A2LA Certification: All the Information You Need

by Emmanuel

A2LA certification is a prestigious accreditation that validates an organization’s expertise in specific testing and calibration fields. Accreditation by the American Association for Laboratory Accreditation (A2LA) is recognized in the industry as a mark of excellence and dependability.

In today’s competitive market, standing out from the crowd is critical. Obtaining A2LA certification is one way to accomplish this. A2LA certification is an internationally recognized accreditation that confirms a company’s expertise in specific testing and calibration fields.

In this blog post, we’ll look at why A2LA certification is important and how it can help your company.

What is A2LA Certification?

A2LA certification is a globally recognized accreditation body that offers services such as testing, calibration, and laboratory accreditation. It is a non-profit organization that has accredited over 3,100 organizations worldwide in its 40-year history.

A2LA certification ensures that a company meets stringent technical and management requirements, and that its employees are competent and qualified to perform testing and calibration activities. A2LA’s accreditation scope includes medical, aerospace, automotive, and environmental industries.

Why is A2LA Certification Important?

Both organizations and their clients benefit from A2LA certification. A2LA accreditation gives organizations a competitive advantage in the industry, improves their reputation, and boosts their credibility. A2LA accreditation also demonstrates an organization’s dedication to quality and continuous improvement.

For clients, A2LA accreditation ensures that an organization’s testing and calibration services are dependable, accurate, and up to the highest standards. Clients can rest assured that their products and services will meet regulatory and industry standards.

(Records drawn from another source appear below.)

(** The references of [get_subset_unchecked_mut] point into the slice: what is
    written through them is in the slice afterwards. *)
Fixpoint write_subset {A} (xs : list A) (indexes : list Z) (ys : list A) : list A :=
  match indexes, ys with
  | i :: indexes', y :: ys' => write_subset (<[Z.to_nat i := y]> xs) indexes' ys'
  | _, _ => xs
  end.

Definition verify_instruction (program_id pre_program_id : Pubkey) (pre_difs : Z)
    (pre_data : list Z) (a : Account) : res InstructionError unit :=
  if negb (pre_program_id =? a.(owner)) && negb (system_program.check_id program_id)
  then Err ModifiedProgramId
  else if negb (program_id =? a.(owner)) && (a.(difs) <? pre_difs)
  then Err ExternalAccountDifSpend
  else if negb (program_id =? a.(owner)) && negb (system_program.check_id program_id)
          && negb (bool_decide (pre_data = a.(data)))
  then Err ExternalAccountDataModified
  else Ok tt.

(** A program: it gets its id, the keyed accounts, the instruction data and the
    tick height, and gives back a result and the new value of every account it
    was handed. *)
Definition ProcessInstruction : Type :=
  Pubkey → list KeyedAccount → list Z → Z → res InstructionError unit * list Account.

Definition SymbolCache : Type := gmap (list Z) ProcessInstruction.

(** [KeyedAccount]s hold mutable references: the accounts behind them are
    replaced in place, so there are as many of them as before. *)
Fixpoint write_back (old new : list Account) : list Account :=
  match old, new with
  | _ :: old', n :: new' => n :: write_back old' new'
  | _, _ => old
  end.

(** The system program as a static processor. *)
Definition system_processor `{Bincode system_instruction.SystemInstruction} : ProcessInstruction :=
  λ _ ks ix _,
    let '(r, ks') := system_instruction_processor.process_instruction ix ks in
    (r, account <$> ks').

End message_processor.

Module native_loader_program.
Import message_processor.

Inductive LoaderInstruction :=
| Write (offset : Z) (bytes : list Z)
| Finalize.

Definition is_cont (b : Z) : bool := (128 <=? b) && (b <=? 191).
Definition between (lo hi b : Z) : bool := (lo <=? b) && (b <=? hi).

(** [str::from_utf8(bytes).is_ok()] *)
Fixpoint utf8_valid (l : list Z) : bool :=
  match l with
  | [] => true
  | a :: l1 =>
      if between 0 127 a then utf8_valid l1
      else match l1 with
           | b :: l2 =>
               if between 194 223 a && is_cont b then utf8_valid l2
               else match l2 with
                    | c :: l3 =>
                        if ((a =? 224) && between 160 191 b
                            || between 225 236 a && is_cont b
                            || (a =? 237) && between 128 159 b
                            || between 238 239 a && is_cont b) && is_cont c
                        then utf8_valid l3
                        else match l3 with
                             | d :: l4 =>
                                 ((a =? 240) && between 144 191 b
                                  || between 241 243 a && is_cont b
                                  || (a =? 244) && between 128 143 b)
                                 && is_cont c && is_cont d && utf8_valid l4
                             | [] => false
                             end
                    | [] => false
                    end
           | [] => false
           end
  end.

Section Loader.
(** The dynamic linker: [None] when no library has that name, [Some None] when
    the library does not export the entry point. *)
Context (open_library : list Z → option (option ProcessInstruction)).
Context `{Bincode LoaderInstruction}.

(** [native_loader::entrypoint] *)
Definition entrypoint (cache : SymbolCache) (program_id : Pubkey)
    (keyed_accounts : list KeyedAccount) (ix : list Z) (tick_height : Z)
    : res InstructionError unit * list Account * SymbolCache :=
  let same := account <$> keyed_accounts in
  match keyed_accounts with
  | [] => (Panic, same, cache)
  | k0 :: params =>
      if k0.(account).(executable) then
        let name_vec := k0.(account).(data) in
        let run (ep : ProcessInstruction) :=
          let '(r, new) := ep program_id params ix tick_height in
          (r, k0.(account) :: write_back (account <$> params) new) in
        match cache !! name_vec with
        | Some ep => let '(r, accs) := run ep in (r, accs, cache)
        | None =>
            if negb (utf8_valid name_vec) then (Err GenericError, same, cache)
            else match open_library name_vec with
                 | Some (Some ep) =>
                     let '(r, accs) := run ep in (r, accs, <[name_vec := ep]> cache)
                 | _ => (Err GenericError, same, cache)
                 end
        end
      else match deserialize (A:=LoaderInstruction) ix with
           | None => (Err GenericError, same, cache)
           | Some instruction =>
               match signer_key k0 with
               | None => (Err GenericError, same, cache)
               | Some _ =>
                   match instruction with
                   | Write offset bytes =>
                       if Z.of_nat (length k0.(account).(data))
                          <? u64_add offset (Z.of_nat (length bytes))
                       then (Err GenericError, same, cache)
                       else (Ok tt, with_data bytes k0.(account) :: (account <$> params), cache)
                   | Finalize =>
                       (Ok tt, with_executable true k0.(account) :: (account <$> params), cache)
                   end
               end
           end
  end.
End Loader.
End native_loader_program.

Module processor.
Import message message_processor native_loader_program.

Section Processor.
Context (open_library : list Z → option (option ProcessInstruction)).
Context `{Bincode LoaderInstruction}.
(** [MessageProcessor::instruction_processors] *)
Context (instruction_processors : list (Pubkey * ProcessInstruction)).

Definition find_processor (p : Pubkey) : option ProcessInstruction :=
  snd <$> List.find (λ '(i, _), i =? p) instruction_processors.

(** [(key, index < num_required_signatures)] for every account index *)
Definition keys_and_signers (m : Message) (ix : CompiledInstruction)
    : res InstructionError (list (Pubkey * bool)) :=
  mapR (λ i, k ← unwrap (m.(account_keys) !! Z.to_nat i);
             Ok (k, i <? m.(header).(num_required_signatures))) ix.(ci_accounts).

Record exec_state := mkExec {
  es_cache : SymbolCache;
  es_executable_accounts : list (Pubkey * Account);
  es_program_accounts : list Account
}.

(** Puts the accounts of the concatenated keyed accounts back where they came
    from. *)
Definition split_accounts (cache : SymbolCache) (executable_accounts : list (Pubkey * Account))
    (accs : list Account) : exec_state :=
  mkExec cache
    (zip_with (λ '(k, _) a, (k, a)) executable_accounts
       (take (length executable_accounts) accs))
    (drop (length executable_accounts) accs).

Definition process_instruction (m : Message) (ix : CompiledInstruction) (tick_height : Z)
    (s : exec_state) : res InstructionError unit * exec_state :=
  match program_id (E:=InstructionError) ix m.(account_keys), keys_and_signers m ix with
  | Ok pid, Ok ks =>
      let keyed_accounts :=
        create_keyed_accounts s.(es_executable_accounts) ++
        zip_with (λ '(k, signer) a, KeyedAccount_new k signer a) ks s.(es_program_accounts) in
      match find_processor pid with
      | Some process =>
          match keyed_accounts with
          | [] => (Panic, s)
          | k0 :: rest =>
              let '(r, new) := process pid rest ix.(ci_data) tick_height in
              (r, split_accounts s.(es_cache) s.(es_executable_accounts)
                    (k0.(account) :: write_back (account <$> rest) new))
          end
      | None =>
          let '(r, accs, cache') :=
            entrypoint open_library s.(es_cache) pid keyed_accounts ix.(ci_data) tick_height in
          (r, split_accounts cache' s.(es_executable_accounts) accs)
      end
  | _, _ => (Panic, s)
  end.

(** The loop of [verify_instruction] over the zipped accounts. *)
Fixpoint verify_all (pid : Pubkey) (pre post : list Account) : res InstructionError unit :=
  match pre, post with
  | a :: pre', b :: post' =>
      verify_instruction pid a.(owner) a.(difs) a.(data) b;;
      verify_all pid pre' post'
  | _, _ => Ok tt
  end.

Definition execute_instruction (m : Message) (ix : CompiledInstruction) (tick_height : Z)
    (s : exec_state) : res InstructionError unit * exec_state :=
  match program_id (E:=InstructionError) ix m.(account_keys) with
  | Ok pid =>
      let pre := s.(es_program_accounts) in
      match process_instruction m ix tick_height s with
      | (Ok _, s') =>
          let post := s'.(es_program_accounts) in
          (verify_all pid pre post;;
           if negb (u64_sum (difs <$> pre) =? u64_sum (difs <$> post))
           then Err UnbalancedInstruction
           else Ok tt, s')
      | (r, s') => (r, s')
      end
  | _ => (Panic, s)
  end.

Record message_state := mkMessageState {
  ms_cache : SymbolCache;
  ms_loaders : list (list (Pubkey * Account));
  ms_accounts : list Account
}.

(** One turn of the loop of [process_message]. *)
Definition process_message_instruction (m : Message) (index : nat) (ix : CompiledInstruction)
    (tick_height : Z) (s : message_state) : res TransactionError unit * message_state :=
  match program_position (E:=TransactionError) m (Z.to_nat ix.(program_ids_index)) with
  | Ok None => (Err InvalidAccountIndex, s)
  | Ok (Some executable_index) =>
      match s.(ms_loaders) !! executable_index with
      | None => (Panic, s)
      | Some executable_accounts =>
          let tx_err {A} (r : res InstructionError A) : res TransactionError A :=
            map_err (TxInstructionError (Z.of_nat index mod two8)) r in
          match tx_err (get_subset_unchecked_mut s.(ms_accounts) ix.(ci_accounts)) with
          | Ok program_accounts =>
              let '(r, s') :=
                execute_instruction m ix tick_height
                  (mkExec s.(ms_cache) executable_accounts program_accounts) in
              (tx_err r,
               mkMessageState s'.(es_cache)
                 (<[executable_index := s'.(es_executable_accounts)]> s.(ms_loaders))
                 (write_subset s.(ms_accounts) ix.(ci_accounts) s'.(es_program_accounts)))
          | Err e => (Err e, s)
          | Panic => (Panic, s)
          end
      end
  | _ => (Panic, s)
  end.

Fixpoint process_instructions (m : Message) (index : nat) (ixs : list CompiledInstruction)
    (tick_height : Z) (s : message_state) : res TransactionError unit * message_state :=
  match ixs with
  | [] => (Ok tt, s)
  | ix :: ixs' =>
      match process_message_instruction m index ix tick_height s with
      | (Ok _, s') => process_instructions m (S index) ixs' tick_height s'
      | (r, s') => (r, s')
      end
  end.

Definition process_message (m : Message) (tick_height : Z) (s : message_state)
    : res TransactionError unit * message_state :=
  process_instructions m 0 m.(instructions) tick_height s.
End Processor.
End processor.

Importance of A2LA Certification

  • Exhibit Competence and Credibility

A2LA certification provides an objective and unbiased assessment of a company’s technical and management capabilities. It shows clients, regulators, and stakeholders that your company has met the highest standards and is capable of providing reliable and accurate testing and calibration services.

You can distinguish your company from competitors who do not have the same level of accreditation by obtaining A2LA certification.

  • Improves Reputation and Marketability

A2LA certification is a mark of quality and dependability in the industry. It improves your company’s reputation and credibility with clients, regulators, and stakeholders.

A2LA accreditation can also help your organization’s marketability. Clients are more likely to select an accredited organization because they are confident that their products and services will meet regulatory and industry standards.

  • Ensures Compliance with Regulations and Standards

A2LA certification ensures that your organization meets the highest testing and calibration standards. It shows your dedication to quality and continuous improvement.

A2LA accreditation also ensures that your organization complies with all regulations and standards. This lowers the likelihood of noncompliance and the associated penalties and fines.

  • Increases Efficiency and Effectiveness

A2LA certification necessitates the implementation of a strong quality management system (QMS). By streamlining processes and reducing errors and rework, this improves efficiency and effectiveness.

A2LA certification allows your organization to identify and address areas for improvement in your QMS. This can result in increased efficiency, lower costs, and higher customer satisfaction.

  • Provides Access to New Markets

A2LA certification is recognized globally. This gives your company access to new markets and opportunities for growth.

A2LA accreditation also demonstrates your organization’s dedication to quality and compliance. This can be a major factor in gaining new clients and expanding into new markets.

Conclusion

A2LA certification is a valuable accreditation that demonstrates a our expertise and dependability in the testing and calibration industry. Accreditation by A2LA provides benefits to both us and our clients, such as increased credibility, reputation, and quality assurance. Accreditation by A2LA entails a rigorous evaluation and assessment process, but the benefits are well worth the effort.

Call us to discuss your calibration, test or repair needs at:
713.944.3139.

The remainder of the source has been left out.